It’s not curation or aggregation, it’s just how the Internet works

For some time now, the hot new buzzword for web services has been “curation” — whether it’s Pinterest or Tumblr or Flipboard or News.me, everyone wants to ride the curation wave. But what does it mean, and how do you do it properly? And what makes it different from aggregation? Those kinds of debates have been around in one form or another since the Internet was invented, but they have resurfaced lately thanks to two proposals: one is trying to come up with a “code of conduct” for curators and aggregators, and the other is promoting the use of special symbols to give credit to original sources. These efforts may be well-intentioned, but they are also misguided — and likely doomed, as virtually every attempt to control the Internet has been.

The code of conduct (which its proponents emphasize would be voluntary, thankfully) is the brainchild of a group of journalists including Simon Dumenco, a media writer for Advertising Age magazine, who has complained vociferously in the past about being mistreated by outlets such as The Huffington Post who “over-aggregated” his content — that is, took too much of it or didn’t provide enough credit, or committed a variety of other sins related to aggregation.

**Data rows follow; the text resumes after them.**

(** * Reddit humanoid tracker: a shallow embedding of the partitioned pipeline

    The development follows the source tree of [reddit_tracker]:
    - [Classify]  : [get_post_labels] of assets/posts.py;
    - [Calendar]  : the partition windows computed at the top of every asset;
    - [Posts]     : the ingestion, classification and robot-post statements of
                    assets/posts.py;
    - [Metrics]   : the weekly aggregation of assets/metrics.py;
    - [Sensor]    : [generate_pdf_reports_sensor] of sensors/__init__.py;
    - [Summaries] : [summarize_robot_posts] of assets/summaries.py;
    - [Scenario]  : one small forum, store and directory on which the assets
                    are run.
    The definitions come first; the lemmas and theorems follow, stage by
    stage.

    Strings are byte strings ([String.string]), a title being its UTF-8
    bytes; tables are lists of records in storage order; Python dictionaries
    used as maps are [gmap]s, dictionaries whose order matters are association
    lists. The module assets/constants.py is not part of the sources at hand:
    the constants taken from it are parameters. *)

From Stdlib Require Import ZArith Bool Ascii String List Lia.
From Stdlib Require Import DecimalString DecimalPos DecimalZ.
From stdpp Require Import base option list gmap strings.

Open Scope string_scope.

(** ** Python string primitives used by the assets *)

Module PyStr.

(** [c.lower()] on one byte: only the ASCII capitals move, which is all the
    ASCII keywords of the classification can observe. *)
Definition lower_ascii (c : ascii) : ascii :=
  let n := N_of_ascii c in
  if ((65 <=? n) && (n <=? 90))%N then ascii_of_N (n + 32) else c.

(** [s.lower()] *)
Fixpoint lower (s : string) : string :=
  match s with
  | EmptyString => EmptyString
  | String c s' => String (lower_ascii c) (lower s')
  end.

(** [sub in s]: [sub] occurs in [s] at some offset. *)
Fixpoint str_in (sub s : string) : bool :=
  String.prefix sub s ||
  match s with
  | EmptyString => false
  | String _ s' => str_in sub s'
  end.

(** [any(k in s for k in ks)] *)
Definition any_in (ks : list string) (s : string) : bool :=
  existsb (fun k => str_in k s) ks.

(** [sep.join(parts)] *)
Definition join (sep : string) (parts : list string) : string :=
  String.concat sep parts.

(** [c in s] for one character. *)
Fixpoint has_char (c : ascii) (s : string) : bool :=
  match s with
  | EmptyString => false
  | String a s' => Ascii.eqb a c || has_char c s'
  end.

(** [s.endswith(suffix)] *)
Definition endswith (s suffix : string) : bool :=
  let n := String.length s in
  let k := String.length suffix in
  (k <=? n)%nat && String.eqb (String.substring (n - k) k s) suffix.

End PyStr.

(** ** Classification engine (assets/posts.py, [get_post_labels]) *)

Module Classify.
Import PyStr.

(** The [robots] dictionary, in insertion order. *)
Definition robots : list (string * list string) :=
  [ ("optimus", ["robot"; "bot"; "humanoid"]);
    ("figure",  ["01"; "02"; "03"; "humanoid"; "robot"; "bot"]);
    ("neo",     ["1x"; "humanoid"; "robot"; "bot"]) ].

Definition exclusion_patterns : list string :=
  ["to figure"; "figure out"; "figure it out"].

Definition neo_patterns : list string :=
  ["1x bot"; "1x robot"; "1x humanoid"].

(** The body of the [for robot, keywords in robots.items()] loop: the test
    that decides whether [robot] is appended to [labels]. [title] is already
    lower-cased. *)
Definition robot_matches (title robot : string) (keywords : list string) : bool :=
  if String.eqb robot "optimus" then
    str_in "optimus" title || (str_in "tesla" title && any_in keywords title)
  else if String.eqb robot "figure" then
    if str_in "figure" title && any_in keywords title then
      negb (any_in exclusion_patterns title)
    else false
  else
    (str_in "neo" title && any_in keywords title) || any_in neo_patterns title.

(** One iteration of the loop on the mutable list [labels]. *)
Definition label_step (title : string) (labels : list string)
    (item : string * list string) : list string :=
  let '(robot, keywords) := item in
  if robot_matches title robot keywords then (labels ++ [robot])%list else labels.

Definition get_post_labels (title : string) : string :=
  let labels : list string := [] in
  let title := lower title in
  let labels := fold_left (label_step title) robots labels in
  let labels :=
    if (List.length labels =? 0)%nat then
      if str_in "humanoid" title then (labels ++ ["other"])%list
      else (labels ++ ["none"])%list
    else labels in
  if (1 <? List.length labels)%nat then join "-" labels
  else match labels with
       | l0 :: _ => l0
       | [] => EmptyString
       end.

(** The three brand rules as the specification words them, each a predicate
    on the lower-cased title alone. *)
Definition brand_optimus (t : string) : bool :=
  str_in "optimus" t ||
  (str_in "tesla" t && any_in ["robot"; "bot"; "humanoid"] t).

Definition brand_figure (t : string) : bool :=
  (str_in "figure" t && any_in ["01"; "02"; "03"; "humanoid"; "robot"; "bot"] t)
  && negb (any_in exclusion_patterns t).

Definition brand_neo (t : string) : bool :=
  (str_in "neo" t && any_in ["1x"; "humanoid"; "robot"; "bot"] t)
  || any_in neo_patterns t.

Definition brand_rule (brand t : string) : bool :=
  if String.eqb brand "optimus" then brand_optimus t
  else if String.eqb brand "figure" then brand_figure t
  else brand_neo t.

(** The brands in their declared evaluation order. *)
Definition brand_order : list string := ["optimus"; "figure"; "neo"].

(** Classification as the specification states it: the matching brands, in
    declared order, joined by the separator; [other]/[none] without a match. *)
Definition classify_spec (title : string) : string :=
  let t := lower title in
  match List.filter (fun b => brand_rule b t) brand_order with
  | [] => if str_in "humanoid" t then "other" else "none"
  | [b] => b
  | bs => join "-" bs
  end.

(** The three single brand values accepted downstream. *)
Definition single_brand (label : string) : bool :=
  String.eqb label "optimus" || String.eqb label "figure" || String.eqb label "neo".

End Classify.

While The Huffington Post has been a target of this kind of criticism more than any other new-media entity, largely because of its size; similar charges ricochet around the web regularly involving a number of publications.

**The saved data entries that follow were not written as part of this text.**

(** C8, as amended: when the boxes of all segments are BoundingBoxes and
    every feature of the inputs holds a properties object, debug mode
    leaves the points and their order as they are and only appends
    records after them: a polygon for each box of the first tree, for each
    box of the second, the feature objects of the first input, those of
    the second. After the call the features of the second input carry
    colour B, and those of the first input carry colour A unless their
    properties object is that of a feature of the second input. Without
    debug the output holds the points only and nothing is written. *)
Theorem lineIntersect_debug_appends (h : heap) (line1 line2 : GeoJSON loc)
    (segments1 segments2 : list Entry) :
  lineTree_load h line1 = Ok segments1 ->
  lineTree_load h line2 = Ok segments2 ->
  Forall BoundingBox segments1 -> Forall BoundingBox segments2 ->
  writable h line1 -> writable h line2 ->
  exists points polygons1 polygons2 h1,
    lineIntersect line1 line2 false h = (Ok (featureCollection points), h) /\
    (forall p, p ∈ points -> exists c, p = Fresh (point c)) /\
    createPolygonsFromTree (load segments1) = Ok polygons1 /\
    createPolygonsFromTree (load segments2) = Ok polygons2 /\
    polygons1 ≡ₚ box_polygon <$> segments1 /\
    polygons2 ≡ₚ box_polygon <$> segments2 /\
    lineIntersect line1 line2 true h
    = (Ok (featureCollection
             (points ++
              map Fresh polygons1 ++
              map Fresh polygons2 ++
              map Input (features_of line1) ++
              map Input (features_of line2))), h1) /\
    (forall l, l ∈ features_of line1 ++ features_of line2 ->
       exists members,
         props_of h1 l = Some members /\
         members !! "stroke-width" = Some (JSNumber 6) /\
         members !! "stroke"
         = Some (JSString
                   (if decide (props_id h l ∈ props_id h <$> features_of line2)
                    then "#00f" else "#f00"))) /\
    (forall l, l ∈ features_of line2 ->
       exists members,
         props_of h1 l = Some members /\
         members !! "stroke" = Some (JSString "#00f")).
Proof.
  intros H1 H2 Hb1 Hb2 Hw1 Hw2.
  destruct (targets_writable h line1 line2 Hw1 Hw2) as [ws Hws].
  destruct (debug_colours h line1 line2 ws Hws) as [Hcol _].
  exists (pipeline_points segments1 segments2),
    (box_polygon <$> all (load segments1)), (box_polygon <$> all (load segments2)),
    (paints ws h).
  rewrite !(lineIntersect_Ok h line1 line2 _ segments1 segments2) by done.
  rewrite !createPolygonsFromTree_Ok by done. rewrite Hws.
  split; [done |]. split; [apply pipeline_points_fresh |].
  split; [done |]. split; [done |].
  split; [by rewrite all_load |]. split; [by rewrite all_load |].
  split; [done |].
  assert (forall l, l ∈ features_of line1 ++ features_of line2 ->
    exists members,
      props_of (paints ws h) l = Some members /\
      members !! "stroke-width" = Some (JSNumber 6) /\
      members !! "stroke"
      = Some (JSString
                (if decide (props_id h l ∈ props_id h <$> features_of line2)
                 then "#00f" else "#f00"))) as Hall.
  { intros l Hl. destruct (Hcol l Hl) as (m & _ & Hm). eexists. split; [exact Hm |].
    destruct (colour_lookup
      (if decide (props_id h l ∈ props_id h <$> features_of line2)
       then "#00f" else "#f00") m) as (? & ? & _). by split. }
  split; [exact Hall |].
  intros l Hl. destruct (Hall l) as (m & Hm & _ & Hs); [apply elem_of_app; by right |].
  exists m. split; [done |].
  rewrite decide_True in Hs; [done |]. apply list_elem_of_fmap. by exists l.
Qed.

It’s called curation if you like it, aggregation if you don’t

Forbes blogger Kashmir Hill was attacked by many for taking chunks from a New York Times story (which was actually an excerpt from a book) and turning them into a blog post that allegedly “stole” traffic from the newspaper, even though the Forbes post contained multiple links to the NYT piece and gave it plenty of credit. That incident alone makes it clear just how complex the issue of “curation” or aggregation still is, and how blurry the lines are between what is fair and what is not. And while the New York Times was the alleged victim in that case, it and other mainstream outlets are also routinely criticized for their failure to link to the sources of the stories they report on — behavior that is defended by many as totally ethical.

For anyone who has been around the blogosphere and the social web for longer than a year or two, these discussions sound awfully familiar. Just a few years ago, some were advocating a code of conduct for bloggers, in part because of a violent cyber-bullying attack on blogger Kathy Sierra. The problem with that effort was the same as it is with the current version — while it may be well-intentioned, no one who is actually doing the bad things that the code is supposed to prevent will pay any attention to it, as Gawker has pointed out. Those who choose to “over-aggregate” content, or try to disguise the links they provide, or do dozens of other shady or unethical things will simply continue to do them.

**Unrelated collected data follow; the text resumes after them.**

(** The matrices [X] and [Y] of a call at the end of its loop:
    [ebisuzaki] up to the last iteration of the [for], before the surrogates
    are standardised. *)
Definition ebisuzaki_surrogates (x y : list R) (nsim : Z)
    (seed : option seed_t) : M (matrix * matrix) :=
  match seed with
  | Some s => np_random_seed (Some s)
  | None => np_random_seed None
  end ;;;
  let x := zscore (map Fin x) in
  let y := zscore (map Fin y) in
  if negb (length x =? length y)%nat then raise (ValueError msg_size) else
  let n := length x in
  let n2 := (n / 2)%nat in
  r_real <- lift (np_corrcoef x y) ;;
  xf <- lift (np_fft_fft (map of_real x)) ;;
  yf <- lift (np_fft_fft (map of_real y)) ;;
  let modx := map np_abs xf in
  let mody := map np_abs yf in
  X <- lift (np_zeros n nsim) ;;
  Y <- lift (np_zeros n nsim) ;;
  for_each (range nsim) (loop_body n n2 modx mody) (X, Y).

(** ** Notions used to state the properties *)

(** The outcome of a computation, and what it does to the generator, depend
    on the world only through the state of the generator. *)
Definition rng_determined {A : Type} (m : M A) : Prop :=
  forall w1 w2 : world,
    rng w1 = rng w2 ->
    snd (m w1) = snd (m w2) /\ rng (fst (m w1)) = rng (fst (m w2)).

(** [np.abs(np.fft.fft(z))] of a non-empty real array. *)
Definition magnitudes (z : list float) : list float :=
  map np_abs (dft (-1) (map of_real z)).

(** The list comprehension that fills [rSim] from the two matrices. *)
Definition surrogate_correlations (X Y : matrix) (nsim : Z)
  : outcome (list float) :=
  omap (fun i =>
          obind (column (map zscore X) i) (fun xi =>
          obind (column (map zscore Y) i) (fun yi => np_corrcoef xi yi)))
       (range nsim).

(** The surrogate a successful iteration stores for magnitudes [m] and
    drawn phases [p]. *)
Definition surrogate_of (n : nat) (m p : list float) : list float :=
  match surrogate n m p with
  | Returns s => s
  | Raises _ => []
  end.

We already have a way of giving credit — it’s called the hyperlink

In some ways, the attribution codes that Maria Popova — a masterful curator herself, through her Brainpickings website and related Twitter feed — wants to promote as a solution are both better and worse than the “code of conduct” idea. They seem like a more elegant and web-native solution than a statement of ethical principles: a pair of codes that bloggers or any online publisher can include that provide credit to the original source of the content they are curating or aggregating. And yet, my suspicion is that virtually no one will use them because they require too much effort.

Not only that, but we already have a tool for providing credit to the original source — it’s called the hyperlink. Plenty of people don’t use them as much as they should (including mainstream media sources such as the New York Times, although executive editor Jill Abramson said at SXSW that this is going to change) while others mis-use and abuse them. But used properly, they serve the purpose of providing credit quite well. How to use them properly, of course — especially for journalistic purposes — is another whole can of worms, as Felix Salmon of Reuters and others have noted. And when it comes to curation and aggregation, it seems as though curation is what people call it when they like it, and aggregation is what they call it when they don’t.

In the end, this is a cultural thing, not something that can be legislated or imposed, either by a code or by inscrutable symbols. If you are a born blogger like Om, or someone who lives and breathes the “link economy” (or whatever you want to call it), then you will understand what is good behavior and what is bad behavior. And you will know that eventually those who break the unwritten code or the ethical principles that have developed will get what is coming to them, because they will lose the trust of their readers — and trust, as we have pointed out before, is the new black when it comes to the media business. It can’t be measured or legislated, but that doesn’t make it any less valuable.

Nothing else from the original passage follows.